Building Modular Homes Will Become the New Normal

Building modular homes has emerged as a leading solution to many of the housing problems facing the UK and Europe. Increasingly popular in many countries across the continent, UK construction firms are also turning to modular housing as a cheaper, faster, and more eco-friendly alternative to conventional buildings.

Below we examine the argument that these advantages will lead modular home building to take its place as the new normal. We consider its benefits to construction firms, homeowners, and government entities and envisage a future where modular housing is a dominant player.

Let’s get started.

The Rise of Modular Home Buildings

Rise of Modular Home Buildings
Ruum by Ruum Tiny Houses

The future of housing has long been a lively debate.
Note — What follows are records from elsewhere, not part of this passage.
(* ===== verification/WitnessSystem.v ===== *)
(** * Instances of the theorems on executions

    A log of one entry, to which the batch worker adds a second one while clients
    make their requests. *)

From S2P Require Import Prelude TreeMath Rfc6962 Inclusion Consistency KvStore TreeStore.
From S2P Require Import Instances TreeInv TreeReads TreePush TreeTiles TreeBatch TreeHistory.
From S2P Require Import Types TreeHead Tiles MerkleStorage CtStorage CtInv CtFlush CtReads.
From S2P Require Import CtWorker Api ApiReads Shared SharedApi SharedReads SharedWorker SharedSystem.
From S2P Require Import WitnessTree LogInstances WitnessLog WitnessShared.

(** ** An execution *)

(** The worker left alone, with the states it passes. *)
Fixpoint run_trace (fuel : nat) (w : Worker) : list Worker :=
  match fuel with
  | O => [w]
  | S f =>
      let '(now, flush_ms, dedup_ms) := clock2 fuel in
      match worker_step config2 now flush_ms dedup_ms w with
      | Some w' => w :: run_trace f w'
      | None => [w]
      end
  end.

Lemma execution_run tree fuel ws w :
  execution config2 tree (ws ++ [w]) → execution config2 tree (ws ++ run_trace fuel w).
Proof.
  revert ws w. induction fuel as [|f IH]; intros ws w Hw; [exact Hw|]. cbn [run_trace].
  destruct (clock2 (S f)) as [[now fm] dm].
  destruct (worker_step config2 now fm dm w) as [w'|] eqn:Hs; [|exact Hw].
  replace (ws ++ w :: run_trace f w') with ((ws ++ [w]) ++ run_trace f w') by by rewrite <- app_assoc.
  apply IH. rewrite <- app_assoc. apply exec_step; [exact Hw|]. eapply sys_work, Hs.
Qed.

(** The second entry is sent, the senders go, and the worker runs to its end. *)
Definition sending : Worker := (try_send config2 entry1 (start log1)).2.
Definition trace1 : list Worker := [start log1; sending] ++ run_trace 6 (close sending).
Definition final1 : Worker := List.last trace1 sending.

Lemma sent1 : try_send config2 entry1 (start log1) = (Ok tt, sending).
Proof. reflexivity. Qed.

Lemma prefix1_execution : execution config2 log1 ([start log1; sending] ++ [close sending]).
Proof.
  apply (exec_step config2 log1 [start log1] sending (close sending)); [|apply sys_close].
  apply (exec_step config2 log1 [] (start log1) sending); [apply exec_start|].
  apply (sys_send config2 entry1); [reflexivity|exact sent1].
Qed.

Lemma trace1_execution : execution config2 log1 (removelast trace1 ++ [final1]).
Proof.
  pose proof (execution_run log1 6 _ _ prefix1_execution) as He. fold trace1 in He.
  unfold final1. rewrite <- app_removelast_last; [exact He|].
  unfold trace1. discriminate.
Qed.

Lemma moments1 : start log1 :: [final1] `sublist_of` removelast trace1 ++ [final1].
Proof.
  change (start log1 :: [final1] `sublist_of` start log1 :: removelast (tail trace1) ++ [final1]).
  apply sublist_skip, sublist_inserts_l. reflexivity.
Qed.

Lemma accepted1 : zlen logged1 + zlen (accepted final1) ≤ 2 ^ 63.
Proof. by vm_compute. Qed.


(** ** Clients *)

#[local] Existing Instance SharedSystem.race_debug.
#[local] Existing Instance SharedSystem.race_display.

Definition fresh_server := server_at (start log1) [final1] cache_new cache_new cache_new cache_new.


Lemma final1_view : view (w_tree final1) = view log12.
Proof. apply (bool_decide_eq_true (view (w_tree final1) = view log12)). vm_compute. reflexivity. Qed.

Lemma final1_digests P B : log_inv (w_tree final1) P B → NoDup (map leaf_digest P).
Proof.
  intros [[Ht _] _]. rewrite final1_view in Ht. destruct log12_inv as [[Ht' _] _].
  pose proof (tree_inv_determines _ _ _ _ _ Ht Ht') as Hl.
  assert (∀ Q, map leaf_digest Q = map (λ c, digest ([0] ++ data c)) (leaves Q)) as Hd.
  { intros Q. unfold leaves. by rewrite map_map. }
  rewrite Hd, Hl, <- Hd. exact logged2_digests.
Qed.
From post-war housing estates to arguments about building on green land, solutions have consistently arisen and then been hotly contested over the last 80 years or so.

No universal consensus has yet emerged: but the construction sector is seeing the growing waves of a quiet revolution in home building.

Modular home building started capturing the public imagination in the late 20th century. It lent itself to a popular, minimal, Scandinavian-style aesthetic[1] and championed the increasingly pressing issue of sustainable construction. It also offered extremely low construction costs compared to traditional methods.

However, mortgage lenders were initially cautious. Buyers found it difficult to obtain financing for these new builds, and the wave was somewhat stalled.

Since then, improved fabrication methods and greater awareness of the advantages of modular housing have begun to change that picture. It is increasingly easy to find lenders for building modular homes, and construction firms, as well as consumers, have realised this.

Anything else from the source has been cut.